Saturday, June 1, 2013

Shouts of joy

I think I may have mentioned this a few times recently, but just in case you haven't heard, Emily and Erin have entered this stage where they love to shriek. It's a happy thing - they usually have big grins on their faces as they're doing it, most likely because everyone's looking. Sometimes the mood strikes in the middle of the grocery store; sometimes we're at church. Most of the time it's just fine and I move on with what we're doing, smiling and shushing and hoping they get the idea. Obviously, during Mass we make a hasty retreat to the back corner or even outside.

It's made me more conscious of where children are welcomed, though. Certain places are not intended for children - some for moral/legal reasons, others for safety. I take Emily and Erin along with me on the majority of my errands. Most of them are fairly child-friendly, like Target, the grocery store, and the hardware store. But any time we go elsewhere, I find myself incredibly conscious of any noise or behavior. I know it's all normal at this age, and they'll learn soon that there are places for noise and places for quiet. Most of the time, people are very patient and more than willing to accommodate our folding stroller and the occasional joyous shriek. There's a special place in Heaven for these folks, I'm sure of it! When things don't go well, which is fairly often, I inevitably learn something from the experience. Case in point: the day I attempted to take both girls to Mass alone.

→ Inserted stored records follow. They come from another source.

(** *** Every outcome of a call *)

Lemma Insert_outcome B n st :
  valid st ->
  (n <= 0 /\ Insert B n st = Returns 0 st) \/
  (0 < n /\ Int64.max - mSize st < n /\
   Insert B n st = Throws overflow_error st) \/
  (0 < n /\ n <= Int64.max - mSize st /\ n <= size_of B /\
   Insert B n st =
   Returns n
     {| mBuffer := firstn (Z.to_nat (mPosition st)) (mBuffer st)
                   ++ firstn (Z.to_nat n) B
                   ++ skipn (Z.to_nat (mPosition st)) (mBuffer st);
        mSize := mSize st + n;
        mPosition := mPosition st + n |}) \/
  (0 < n /\ n <= Int64.max - mSize st /\ size_of B < n /\
   Insert B n st = Undefined).
Proof.
  intros Hv.
  assert (Hs : 0 <= mSize st <= Int64.max).
  { destruct Hv as [[? ?] [? ?]]. lia. }
  destruct (Z.le_gt_cases n 0) as [Hn | Hn].
  { left. split; [assumption | now apply Insert_nonpositive]. }
  right. destruct (Z.lt_ge_cases (Int64.max - mSize st) n) as [Hov | Hfit].
  { left. repeat split; try assumption. now apply Insert_overflow. }
  right. destruct (Z.le_gt_cases n (size_of B)) as [HB | HB].
  { left. repeat split; try assumption. now apply Insert_run. }
  right. repeat split; try assumption.
  unfold Insert. destruct (Z.leb_spec n 0); [lia |].
  run_monad. rewrite Int64_sub_fits by int64_bounds.
  destruct (Z.ltb_spec (Int64.max - mSize st) n); [lia |].
  unfold ptr_range.
  destruct (Z.leb_spec n (size_of B)); [lia |].
  now rewrite andb_false_r.
Qed.

Lemma Read_undefined dst L st :
  valid st -> 0 < L ->
  size_of dst < Z.min L (mSize st - mPosition st) ->
  Read dst L st = Undefined.
Proof.
  destruct st as [buf s p]. intros Hv HL Hcap. open_valid Hv.
  cbn [mBuffer mSize mPosition] in Hcap |- *.
  pose proof (size_of_nonneg dst) as Hnn.
  unfold Read. destruct (Z.leb_spec L 0); [lia |].
  run_monad. rewrite Int64_sub_fits by int64_bounds.
  set (k := if L <=? s - p then L else s - p).
  assert (Hk : k = Z.min L (s - p)).
  { subst k. destruct (Z.leb_spec L (s - p)); lia. }
  destruct (Z.eqb_spec k 0) as [E | E]; [lia |]. run_monad.
  rewrite vec_at_ok by lia. run_monad.
  unfold memcpy. destruct (Z.leb_spec k (size_of dst)); [lia |].
  now rewrite andb_false_r.
Qed.

Lemma Delete_outcome r st :
  valid st ->
  exists st1,
    Delete r st =
      Returns (Z.max 0 (Z.min r (mSize st - mPosition st))) st1 /\
    valid st1 /\
    mSize st1 = mSize st - Z.max 0 (Z.min r (mSize st - mPosition st)) /\
    mPosition st1 = mPosition st /\
    firstn (Z.to_nat (mPosition st)) (mBuffer st1) =
    firstn (Z.to_nat (mPosition st)) (mBuffer st).
Proof.
  intros Hv.
  assert (Hb : 0 <= mPosition st <= mSize st /\
               (Z.to_nat (mPosition st) <= List.length (mBuffer st))%nat).
  { destruct Hv as [_ [? Hl]]. unfold size_of in Hl. lia. }
  destruct (Z.le_gt_cases r 0) as [Hr | Hr].
  - exists st. rewrite Z.max_l by lia.
    rewrite Delete_nonpositive by assumption.
    repeat split; try apply Hv; lia.
  - destruct (Delete_valid r st Hv) as (d & st1 & E & Hv1).
    rewrite Delete_run in E by assumption. injection E as _ <-.
    eexists. rewrite Z.max_r by lia.
    split; [now apply Delete_run |]. split; [exact Hv1 |].
    cbn [mBuffer mSize mPosition]. repeat split.
    now apply firstn_of_prefix.
Qed.

(** On a well-formed state a call is defined exactly when the caller's
    array suffices, and it then leaves a well-formed state. *)
Lemma perform_outcome c st :
  valid st ->
  (caller_contract c st /\
   exists st', perform c st = Some st' /\ valid st') \/
  (~ caller_contract c st /\ perform c st = None).
Proof.
  intros Hv.
  assert (HI : forall B n st1,
    valid st1 ->
    ((0 < n -> n <= Int64.max - mSize st1 -> n <= size_of B) /\
     exists st', state_after (Insert B n st1) = Some st' /\ valid st') \/
    (~ (0 < n -> n <= Int64.max - mSize st1 -> n <= size_of B) /\
     state_after (Insert B n st1) = None)).
  { intros B n st1 Hv1.
    destruct (Insert_outcome B n st1 Hv1)
      as [(Hn & E) | [(Hn & Hov & E) | [(Hn & Hfit & HB & E)
                                       | (Hn & Hfit & HB & E)]]];
      rewrite E.
    - left. split; [lia |]. exists st1. split; [reflexivity | assumption].
    - left. split; [lia |]. exists st1. split; [reflexivity | assumption].
    - left. split; [lia |]. eexists. split; [reflexivity |].
      destruct (Insert_valid B n st1 Hv1 HB) as [(st' & E' & Hv') | E'];
        rewrite E in E'; [| discriminate].
      injection E' as _ <-. exact Hv'.
    - right. split; [lia | reflexivity]. }
  assert (HU : forall B n r,
    ((0 < n ->
      n <= Int64.max
           - (mSize st - Z.max 0 (Z.min r (mSize st - mPosition st))) ->
      n <= size_of B) /\
     exists st', state_after (Update B n r st) = Some st' /\ valid st') \/
    (~ (0 < n ->
        n <= Int64.max
             - (mSize st - Z.max 0 (Z.min r (mSize st - mPosition st))) ->
        n <= size_of B) /\
     state_after (Update B n r st) = None)).
  { intros B n r.
    destruct (Delete_outcome r st Hv) as (st1 & Hd & Hv1 & Hs1 & _).
    unfold Update, bind. rewrite Hd, <- Hs1. apply HI. exact Hv1. }
  destruct c; cbn [perform caller_contract].
  - destruct (Z.le_gt_cases bufferLength 0) as [HL | HL].
    + left. split; [lia |]. rewrite Read_nonpositive by assumption.
      exists st. split; [reflexivity | assumption].
    + destruct (Z.le_gt_cases
                  (Z.min bufferLength (mSize st - mPosition st))
                  (size_of buffer)) as [Hcap | Hcap].
      * left. split; [lia |].
        apply Read_valid_general; [assumption |].
        destruct (Z.leb_spec bufferLength 0); [lia | assumption].
      * right. split; [lia |]. rewrite Read_undefined by assumption.
        reflexivity.
  - apply HU.
  - apply HI. exact Hv.
  - left. split; [exact I |].
    destruct (Delete_valid numBytes st Hv) as (d & st' & E & Hv').
    rewrite E. exists st'. split; [reflexivity | assumption].
  - apply HU.
  - left. split; [exact I | apply Seek_valid; exact Hv].
  - left. split; [exact I |]. exists st. split; [reflexivity | assumption].
  - left. split; [exact I |]. exists st. split; [reflexivity | assumption].
  - left. split; [exact I |]. exists st. split; [reflexivity | assumption].
  - left. split; [exact I |]. exists st. split; [reflexivity | assumption].
Qed.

It makes me wonder: should everyone have a babysitter when they go out shopping or to pay bills? Are we moms supposed to be hiding at home and doing all our bill paying and shopping online? If that's the case (and believe me, I have been tempted insofar as possible!) when will we teach our kids how to behave in public? As a kid, I remember tagging around town with my mom and my little brother as we went shopping, kept appointments, and paid bills. I remember one incident of chair pulling where my poor mother must have been just mortified (for the record, I was the one sitting down, not pulling the chair). Believe me, we never tried anything like that again. It wasn't an overnight transformation, but gradually we learned what was acceptable and what was not.

While it's rare that we encounter a place we need to go where children are completely unwelcome, there are certainly many places where it's difficult to take them by myself. I wish all stores had doors wide enough for a double stroller! I might feel differently about this in the future (say, around a year from now when Emily and Erin turn two) but for the moment, I think it's very important to bring them with me to do as many different things as possible. I haven't taken them to the library in a long time - I think they were only two months old the last time we were all there - but it's one we need to try again soon. Don't worry, we read, we just have lots of books!

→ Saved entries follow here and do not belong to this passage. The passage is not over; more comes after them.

Definition getTreeEmoji (level : Q) : string :=
  if num_ge level 10 then "🌳"
  else if num_ge level 7 then "🌲"
  else if num_ge level 4 then "🌿"
  else if num_ge level 2 then "🌱"
  else "🌰".

End RedditPostingService.

(* ===================================================================== *)
(** * Regular expressions and [String.prototype.replace] *)
(* ===================================================================== *)

(** Strings are scanned as lists of code units.  The templates are UTF-8
    here; every byte of a multi-byte character is above 127, so it is
    neither a brace, a dot nor a word character, and scanning bytes finds
    the same placeholders as scanning UTF-16 units. *)
Abbreviation chars := (list ascii).

Definition chars_of (s : string) : chars := String.list_ascii_of_string s.
Definition string_of (l : chars) : string := String.string_of_list_ascii l.

(** The fragment of the regular-expression language the template pattern
    uses. *)
Inductive Regex :=
| RChar (c : ascii)
| RWord
| RSeq (r1 r2 : Regex)
| RStar (r : Regex)
| RPlus (r : Regex)
| RGroup (r : Regex).

(** [\w] is [[A-Za-z0-9_]]. *)
Definition isWordChar (c : ascii) : bool :=
  let n := nat_of_ascii c in
  ((48 <=? n) && (n <=? 57)) || ((65 <=? n) && (n <=? 90))
  || ((97 <=? n) && (n <=? 122)) || (n =? 95).

(** A backtracking matcher in continuation-passing style: [matchRe r s cap k]
    tries the ways [r] can match a prefix of [s], in the order of
    preference of the engine (a quantifier takes as much as it can first),
    and hands the remaining input and the capture to [k] until [k]
    accepts.  [cap] is capture group 1. *)
Fixpoint starLoop {R} (fuel : nat)
    (step : chars -> option chars -> (chars -> option chars -> option R) -> option R)
    (s : chars) (cap : option chars)
    (k : chars -> option chars -> option R) : option R :=
  match fuel with
  | O => k s cap
  | S fuel' =>
      match step s cap (fun s' cap' =>
                          if (length s' <? length s)%nat
                          then starLoop fuel' step s' cap' k
                          else None) with
      | Some res => Some res
      | None => k s cap
      end
  end.

Fixpoint matchRe {R} (r : Regex) (s : chars) (cap : option chars)
    (k : chars -> option chars -> option R) : option R :=
  match r with
  | RChar c =>
      match s with
      | c' :: s' => if Ascii.eqb c c' then k s' cap else None
      | [] => None
      end
  | RWord =>
      match s with
      | c' :: s' => if isWordChar c' then k s' cap else None
      | [] => None
      end
  | RSeq r1 r2 => matchRe r1 s cap (fun s' cap' => matchRe r2 s' cap' k)
  | RStar r1 => starLoop (length s) (matchRe r1) s cap k
  | RPlus r1 =>
      matchRe r1 s cap (fun s' cap' => starLoop (length s') (matchRe r1) s' cap' k)
  | RGroup r1 =>
      matchRe r1 s cap (fun s' _ => k s' (Some (take (length s - length s') s)))
  end.

(** [regex.exec] anchored at the head of [s]: the input left after the
    match and capture group 1. *)
Definition matchHere (r : Regex) (s : chars) : option (chars * option chars) :=
  matchRe r s None (fun rest cap => Some (rest, cap)).

(** [s.replace(regex, replacer)] for a global regex and a function
    replacer: scan from the left; where the regex matches, emit what the
    replacer returns for (match, group 1) and go on behind the match (one
    unit further when the match is empty); elsewhere copy one unit. *)
Fixpoint replaceLoop (fuel : nat) (r : Regex)
    (replacer : chars -> option chars -> chars) (s : chars) : chars :=
  match fuel with
  | O => s
  | S fuel' =>
      match matchHere r s with
      | Some (rest, cap) =>
          let matched := take (length s - length rest) s in
          if (length rest <? length s)%nat then
            replacer matched cap ++ replaceLoop fuel' r replacer rest
          else
            replacer matched cap ++
            match s with
            | [] => []
            | c :: s' => c :: replaceLoop fuel' r replacer s'
            end
      | None =>
          match s with
          | [] => []
          | c :: s' => c :: replaceLoop fuel' r replacer s'
          end
      end
  end.

Definition String_replace (r : Regex) (replacer : chars -> option chars -> chars)
    (s : chars) : chars :=
  replaceLoop (S (length s)) r replacer s.

(** [path.split('.')] *)
Fixpoint splitOn (sep : ascii) (s : chars) : list chars :=
  match s with
  | [] => [[]]
  | c :: s' =>
      if Ascii.eqb c sep then [] :: splitOn sep s'
      else match splitOn sep s' with
           | [] => [[c]]
           | seg :: segs => (c :: seg) :: segs
           end
  end.

(* ===================================================================== *)
(** * [ChronicleGenerationService]: template processing *)
(* ===================================================================== *)

(** The values a template context holds. *)
#[warnings="-register-all"]
Inductive JsValue :=
| JUndefined
| JNull
| JBoolean (b : bool)
| JNumber (n : Q)
| JString (s : string)
| JFunction (source : string)
| JObject (props : list (string * JsValue)).

Module ChronicleGenerationService.

Section Runtime.

(** Two services of the JavaScript runtime: [value[key]] for a value
    that is neither [null] nor [undefined] (own properties and the
    prototype chain), and [String(value)]. *)
Variable getProperty : JsValue -> string -> JsValue.
Variable String_ : JsValue -> string.

(** [current?.[key]] *)
Definition optionalMember (current : JsValue) (key : string) : JsValue :=
  match current with
  | JUndefined | JNull => JUndefined
  | _ => getProperty current key
  end.

Definition getNestedValue (obj : JsValue) (path : chars) : JsValue :=
  fold_left (fun current key => optionalMember current (string_of key))
            (splitOn "."%char path) obj.

(** The pattern of [processTemplate]: two opening braces; group 1, one
    or more word characters followed by any number of groups "dot,
    one or more word characters"; two closing braces. *)
Definition placeholderPattern : Regex :=
  RSeq (RChar "{"%char) (RSeq (RChar "{"%char)
    (RSeq (RGroup (RSeq (RPlus RWord)
                        (RStar (RSeq (RChar "."%char) (RPlus RWord)))))
          (RSeq (RChar "}"%char) (RChar "}"%char)))).

(** The replacer [(match, path) => ...].  Group 1 takes part in every
    match of the pattern, so [path] is always there. *)
Definition replacer (context : JsValue) (matched : chars) (path : option chars)
    : chars :=
  match path with
  | Some path =>
      match getNestedValue context path with
      | JUndefined => matched
      | value => chars_of (String_ value)
      end
  | None => matched
  end.

Definition processTemplate (template : string) (context : JsValue) : string :=
  string_of (String_replace placeholderPattern (replacer context)
                            (chars_of template)).

End Runtime.

(** Dates are milliseconds since the epoch, and 1 January 1970 was a
    Thursday.  [Date_addUTCDays n] is [d.setUTCDate(d.getUTCDate() + n)],
    which the calendar carries into the next month, and
    [Date_setUTCHours h] is [d.setUTCHours(h, 0, 0, 0)]. *)
Definition Date_getUTCDay (d : Z) : Z := ((d / 86400000 + 4) mod 7)%Z.

Definition Date_addUTCDays (n : Z) (d : Z) : Z := (d + n * 86400000)%Z.

Definition Date_setUTCHours (h : Z) (d : Z) : Z :=
  (d / 86400000 * 86400000 + h * 3600000)%Z.

Inductive ScheduleType := daily | weekly.

Definition calculateNextRunTime (scheduleType : ScheduleType) : Promise Z :=
  now ← Date_now;
  let nextRun := now in
  match scheduleType with
  | daily =>
      let nextRun := Date_addUTCDays 1 nextRun in
      mret (Date_setUTCHours 9 nextRun)
  | weekly =>
      let remainder := Z.rem (8 - Date_getUTCDay nextRun) 7 in
      let daysUntilMonday := if (remainder =? 0)%Z then 7%Z else remainder in
      let nextRun := Date_addUTCDays daysUntilMonday nextRun in
      mret (Date_setUTCHours 9 nextRun)
  end.

End ChronicleGenerationService.

(** A plain-object runtime: own properties only; [String] renders a number
    as its integer part, which is exact for the integral numbers the
    examples use. *)
Fixpoint ownProperty (props : list (string * JsValue)) (key : string) : JsValue :=
  match props with
  | [] => JUndefined
  | (k, v) :: rest => if decide (k = key) then v else ownProperty rest key
  end.

Definition plainGetProperty (v : JsValue) (key : string) : JsValue :=
  match v with
  | JObject props => ownProperty props key
  | _ => JUndefined
  end.

Definition plainString (v : JsValue) : string :=
  match v with
  | JUndefined => "undefined"
  | JNull => "null"
  | JBoolean true => "true"
  | JBoolean false => "false"
  | JNumber n => pretty (Qfloor n)
  | JString s => s
  | JFunction source => source
  | JObject _ => "[object Object]"
  end.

Speaking of books, in the book Bringing up Bébé, the author talks about how it's assumed that French kids will understand the need for them to behave appropriately as it's explained to them. It seems like a sign of respect to see this potential, even if it means standing red-faced at the meat counter while my daughters shriek at each other. I rarely feel like a great mom at the end of any of our expeditions, but I know my girls will be better off for it. Besides, someone's got to show all those stores they need wider doors!

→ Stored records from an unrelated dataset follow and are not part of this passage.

(** ** [build_ant_solutions] of the other two strategies *)

(** [GPUACS<TPhmem>::build_ant_solutions] (lines 1055-1078) for one ant:
    [fill<<<1, 128>>>] sets the cells of the hot cache to [dimension] (the
    kernel does not receive the cache) and the monolithic kernel is launched
    with [threads_per_block_] threads. The result is the cache and what the
    block of the ant leaves behind. *)
Definition GPUACS_build_ant_solutions {M : Type} `{PhmemT M}
           (q0 phi initial_pheromone : Q) (dimension : nat)
           (heuristic_matrix dist_matrix : nat -> Q) (nn_lists : nat -> nat)
           (NN_SIZE pher_mem_update_freq threads_per_block_ : nat)
           (draws : nat -> Q) (dev_nn_hot_cache : list nat)
           (route0 : list nat) (phmem0 : M) (rng0 : nat)
  : list nat * CalcResult :=
  (fill dev_nn_hot_cache dimension dimension 128,
   acs_calc_solution q0 phi initial_pheromone dimension heuristic_matrix
                     dist_matrix nn_lists NN_SIZE pher_mem_update_freq
                     threads_per_block_ draws route0 phmem0 rng0).

(** [GPUACSSelectiveMemory::build_ant_solutions] (lines 1180-1200) for one
    ant: [threads_per_block_] of the run context is ignored, the kernel is
    launched with 32 threads. *)
Definition GPUACSSelectiveMemory_build_ant_solutions
           {SP : Type} `{SelectivePhmemT SP}
           (q0 phi : Q) (dimension : nat) (dev_phmem : SP)
           (heuristic_matrix dist_matrix : nat -> Q) (nn_lists : nat -> nat)
           (NN_SIZE pher_mem_update_freq threads_per_block_ : nat)
           (draws : nat -> Q) (uninitialised : nat -> nat)
           (route0 : list nat) (rng0 : nat)
  : option (SpmResult (SP := SP)) :=
  let threads_per_block := 32 in
  acs_spm_calc_solution q0 phi dimension dev_phmem heuristic_matrix dist_matrix
                        nn_lists NN_SIZE pher_mem_update_freq threads_per_block
                        draws uninitialised route0 rng0.

(* ================================================================== *)
(** * Properties *)

(** ** Helpers about buffers and loops *)

Lemma write_eq {A : Type} (m : nat -> A) k x : write m k x k = x.
Proof. unfold write. now rewrite Nat.eqb_refl. Qed.

Lemma write_neq {A : Type} (m : nat -> A) k x j : j <> k -> write m k x j = m j.
Proof. unfold write. intros H. apply Nat.eqb_neq in H. now rewrite H. Qed.

Lemma stride_loop_bound fuel i step bound x :
  In x (stride_loop fuel i step bound) -> i <= x < bound.
Proof.
  revert i. induction fuel as [|f IH]; simpl; intros i H; [easy|].
  destruct (i <? bound) eqn:E; [|easy].
  apply Nat.ltb_lt in E. destruct H as [<-|H]; [lia|].
  apply IH in H. lia.
Qed.

Lemma stride_loop_congr fuel i step bound x :
  In x (stride_loop fuel i step bound) -> exists j, x = i + j * step.
Proof.
  revert i. induction fuel as [|f IH]; simpl; intros i H; [easy|].
  destruct (i <? bound); [|easy].
  destruct H as [<-|H]; [exists 0; lia|].
  apply IH in H. destruct H as [j ->]. exists (S j). lia.
Qed.

Lemma stride_loop_complete fuel step bound j i :
  0 < step -> i + j * step < bound -> bound <= i + fuel * step ->
  In (i + j * step) (stride_loop fuel i step bound).
Proof.
  intros Hs. revert fuel i. induction j as [|j IH]; intros fuel i Hlt Hf.
  - destruct fuel as [|f]; simpl in *; [lia|].
    assert (E : (i <? bound) = true) by (apply Nat.ltb_lt; lia).
    rewrite E. left. lia.
  - destruct fuel as [|f]; simpl in Hf |- *; [lia|].
    assert (E : (i <? bound) = true) by (apply Nat.ltb_lt; nia).
    rewrite E. right.
    replace (i + (step + j * step)) with ((i + step) + j * step) by lia.
    apply IH; lia.
Qed.

Lemma stride_loop_NoDup fuel i step bound :
  0 < step -> NoDup (stride_loop fuel i step bound).
Proof.
  intros Hs. revert i. induction fuel as [|f IH]; simpl; intros i; [constructor|].
  destruct (i <? bound); [|constructor].
  constructor; [|apply IH].
  intros H. apply stride_loop_bound in H. lia.
Qed.

Lemma stride_In start step bound x :
  0 < step ->
  In x (stride start step bound) <->
  (x < bound /\ exists j, x = start + j * step).
Proof.
  intros Hs. unfold stride. split.
  - intros H. split; [apply stride_loop_bound in H; lia|].
    eapply stride_loop_congr; eauto.
  - intros [Hlt [j ->]]. apply stride_loop_complete; try lia. nia.
Qed.

Lemma fold_left_flat_map {A B C : Type} (f : A -> B -> A) (g : C -> list B)
      (l : list C) (a : A) :
  fold_left f (flat_map g l) a = fold_left (fun acc x => fold_left f (g x) acc) l a.
Proof.
  revert a. induction l as [|c l IH]; simpl; intros a; [reflexivity|].
  now rewrite fold_left_app, IH.
Qed.

Lemma NoDup_flat_map_disjoint {A B : Type} (g : A -> list B) (l : list A) :
  NoDup l ->
  (forall a, In a l -> NoDup (g a)) ->
  (forall a b x, In a l -> In b l -> In x (g a) -> In x (g b) -> a = b) ->
  NoDup (flat_map g l).
Proof.
  induction l as [|a l IH]; simpl; intros Hl Hg Hd; [constructor|].
  inversion Hl as [|? ? Hnotin Hl']; subst.
  apply NoDup_app.
  - apply Hg. now left.
  - apply IH; auto. intros b c x Hb Hc. apply Hd; now right.
  - intros x Hx Hx'. apply in_flat_map in Hx'. destruct Hx' as [b [Hb Hxb]].
    assert (a = b) by (apply (Hd a b x); auto). subst. contradiction.
Qed.

(** The threads of a block, each running its strided loop, handle every
    index below [bound] exactly once. *)
Lemma block_strides_cover (block_dim bound : nat) :
  0 < block_dim ->
  Permutation (flat_map (fun tid => stride tid block_dim bound) (seq 0 block_dim))
              (seq 0 bound).
Proof.
  intros Hb. apply NoDup_Permutation.
  - apply NoDup_flat_map_disjoint.
    + apply seq_NoDup.
    + intros a _. apply stride_loop_NoDup; assumption.
    + intros a b x Ha Hb' Hxa Hxb.
      apply in_seq in Ha. apply in_seq in Hb'.
      apply stride_In in Hxa; [|assumption]. apply stride_In in Hxb; [|assumption].
      destruct Hxa as [_ [j ->]]. destruct Hxb as [_ [j' E]].
      assert (Ea : (a + j * block_dim) mod block_dim = a).
      { rewrite Nat.Div0.mod_add. apply Nat.mod_small. lia. }
      assert (Eb : (b + j' * block_dim) mod block_dim = b).
      { rewrite Nat.Div0.mod_add. apply Nat.mod_small. lia. }
      rewrite E in Ea. congruence.
  - apply seq_NoDup.
  - intros x. rewrite in_flat_map, in_seq. split.
    + intros [tid [_ Hx]]. apply stride_In in Hx; [lia|assumption].
    + intros Hx. exists (x mod block_dim). split.
      * apply in_seq. pose proof (Nat.mod_upper_bound x block_dim). lia.
      * apply stride_In; [assumption|]. split; [lia|].
        exists (x / block_dim). pose proof (Nat.div_mod_eq x block_dim). lia.
Qed.

(** ** Global pheromone update *)

Lemma cell_inj dimension u v u' v' :
  v < dimension -> v' < dimension ->
  cell dimension u v = cell dimension u' v' -> u = u' /\ v = v'.
Proof.
  unfold cell. intros Hv Hv' E.
  assert (Hu : u = u').
  { rewrite (Nat.div_unique (u * dimension + v) dimension u v) by lia.
    rewrite E. symmetry. apply Nat.div_unique with v'; lia. }
  subst u'. lia.
Qed.

(** Below the cap of the visited bitmask a matrix index computed in 32-bit
    unsigned arithmetic does not wrap. *)
Lemma cell_index_fits dimension u v :
  dimension <= MAX_VISITED_SIZE * WARP_SIZE -> u < dimension -> v < dimension ->
  (Z.of_nat (cell dimension u v) mod 2 ^ 32 = Z.of_nat (cell dimension u v))%Z.
Proof.
  unfold cell, MAX_VISITED_SIZE, WARP_SIZE. intros Hd Hu Hv.
  apply Z.mod_small. split; [apply Nat2Z.is_nonneg|].
  rewrite Nat2Z.inj_add, Nat2Z.inj_mul.
  change (2 ^ 32)%Z with 4294967296%Z.
  assert (Hd' : (Z.of_nat dimension <= 15136)%Z) by lia.
  assert (Hu' : (0 <= Z.of_nat u < Z.of_nat dimension)%Z) by lia.
  assert (Hv' : (0 <= Z.of_nat v < Z.of_nat dimension)%Z) by lia.
  nia.
Qed.

Section GlobalUpdateFacts.

Variable dimension : nat.
Variable rho : Q.
Variable best_route : list nat.
Variable delta : Q.

Let u_of (i : nat) := nth i best_route 0.
Let v_of (i : nat) := nth ((i + 1) mod dimension) best_route 0.
Let step := global_update_edge dimension rho best_route delta.

Lemma global_update_edge_uv pm i :
  step pm i (cell dimension (u_of i) (v_of i)) =
  pheromone_rule rho (pm (cell dimension (u_of i) (v_of i))) delta.
Proof.
  unfold step, global_update_edge. fold (u_of i) (v_of i).
  unfold write. destruct (Nat.eqb _ (cell dimension (v_of i) (u_of i))); [reflexivity|].
  now rewrite Nat.eqb_refl.
Qed.

Lemma global_update_edge_vu pm i :
  step pm i (cell dimension (v_of i) (u_of i)) =
  pheromone_rule rho (pm (cell dimension (u_of i) (v_of i))) delta.
Proof.
  unfold step, global_update_edge. fold (u_of i) (v_of i).
  apply write_eq.
Qed.

Lemma global_update_edge_frame pm i k :
  k <> cell dimension (u_of i) (v_of i) ->
  k <> cell dimension (v_of i) (u_of i) ->
  step pm i k = pm k.
Proof.
  intros H1 H2. unfold step, global_update_edge. fold (u_of i) (v_of i).
  rewrite write_neq by assumption. now rewrite write_neq by assumption.
Qed.

Hypothesis Hlen : length best_route = dimension.
Hypothesis Hnodup : NoDup best_route.
Hypothesis Hrange : forall x, In x best_route -> x < dimension.
Hypothesis Hdim : 3 <= dimension.

Lemma route_u_lt i : i < dimension -> u_of i < dimension.
Proof. intros H. apply Hrange, nth_In. lia. Qed.

Lemma route_v_lt i : v_of i < dimension.
Proof.
  apply Hrange, nth_In. rewrite Hlen. apply Nat.mod_upper_bound. lia.
Qed.

Lemma route_nth_inj i j :
  i < dimension -> j < dimension ->
  nth i best_route 0 = nth j best_route 0 -> i = j.
Proof.
  intros Hi Hj. pose proof (proj1 (NoDup_nth best_route 0) Hnodup i j) as H.
  apply H; lia.
Qed.

(** Two different edge indices of a tour over at least three nodes touch
    disjoint cells. *)
Lemma edges_disjoint i j :
  i < dimension -> j < dimension -> i <> j ->
  cell dimension (u_of i) (v_of i) <> cell dimension (u_of j) (v_of j) /\
  cell dimension (u_of i) (v_of i) <> cell dimension (v_of j) (u_of j) /\
  cell dimension (v_of i) (u_of i) <> cell dimension (u_of j) (v_of j) /\
  cell dimension (v_of i) (u_of i) <> cell dimension (v_of j) (u_of j).
Proof.
  intros Hi Hj Hij.
  pose proof (route_u_lt i Hi) as Hui. pose proof (route_u_lt j Hj) as Huj.
  pose proof (route_v_lt i) as Hvi. pose proof (route_v_lt j) as Hvj.
  assert (Hmi : (i + 1) mod dimension < dimension) by (apply Nat.mod_upper_bound; lia).
  assert (Hmj : (j + 1) mod dimension < dimension) by (apply Nat.mod_upper_bound; lia).
  assert (Hsucc : forall a b, a < dimension -> b < dimension ->
            (a + 1) mod dimension = b -> (b + 1) mod dimension = a -> False).
  { intros a b Ha Hb E1 E2.
    destruct (Nat.eq_dec (a + 1) dimension) as [Ea|Ea].
    - rewrite Ea, Nat.Div0.mod_same in E1. subst b.
      rewrite Nat.mod_small in E2 by lia. lia.
    - rewrite Nat.mod_small in E1 by lia. subst b.
      destruct (Nat.eq_dec (a + 1 + 1) dimension) as [Eb|Eb].
      + rewrite Eb, Nat.Div0.mod_same in E2. lia.
      + rewrite Nat.mod_small in E2 by lia. lia. }
  repeat split; intros E; apply cell_inj in E; try assumption; destruct E as [E1 E2].
  - apply Hij. now apply route_nth_inj.
  - apply route_nth_inj in E1; [|assumption|assumption].
    apply route_nth_inj in E2; [|assumption|assumption].
    apply (Hsucc j i); auto.
  - apply route_nth_inj in E1; [|assumption|assumption].
    apply route_nth_inj in E2; [|assumption|assumption].
    apply (Hsucc i j); auto.
  - apply Hij. now apply route_nth_inj.
Qed.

  1. Thank you for this post! My son is 23 months old. When he was about 20 months old, he went through this phase where he would SHRIEK, too! It was a happy shriek, or he'd shriek his words he'd just learned. I think he was experimenting with his voice and the fact his vocabulary had a huge increase seemingly overnight! My husband works crazy hours and so my son, Ethan, is my errand buddy: pharmacy, grocery store, etc. We had stopped in for lunch one day with a friend to this restaurant that is super kids friendly -- as in, they ALWAYS have kids eat free days each week, balloon artists, clowns, face painting, etc. This particular day was Take Your Child To Work Day, so many of the waiters and waitresses had children tagging along with them. It was raining so we opted to eat indoors instead of outside where Ethan usually likes to sit to watch the water fountain. He was shrieking while he was eating "MMM BEANS! EAT BEANS!" and I was trying to explain to him as best as one can rationalize with a 20 month old that we do not shriek, we use our inside voices, etc. Our friend we were eating with had a 3 year old who thought this was hilarious, and her cracking up just made the whole thing worse. A waitress laughed and said "I remember that age!" and I felt mortified but THEN -- THEN! -- some woman walks up to our table, points at Ethan and my friend's child and says "these children are animals. Did no one teach you how to be parents? I have kids, and grandkids, and they would never behave this way because my kids know how to be parents. These kids are disgusting! Look at what animals they are!" I sat there and felt tears welling in my eyes but my friend started arguing back that the woman was being ungodly levels of rude, but she wouldn't stop! "They disgust me, these kids! Animals! Filthy animals!" Ugh, I don't think I wanted to leave my house for a month after that.

  2. Bringing up Bébé is a terrible book full of terrible advice. Children sometimes shriek. If we, as parents, always ignore the shrieking, we are sending the wrong message. When my daughter shrieks, I explain to her why she cannot shriek in public. If she continues to do so, we leave.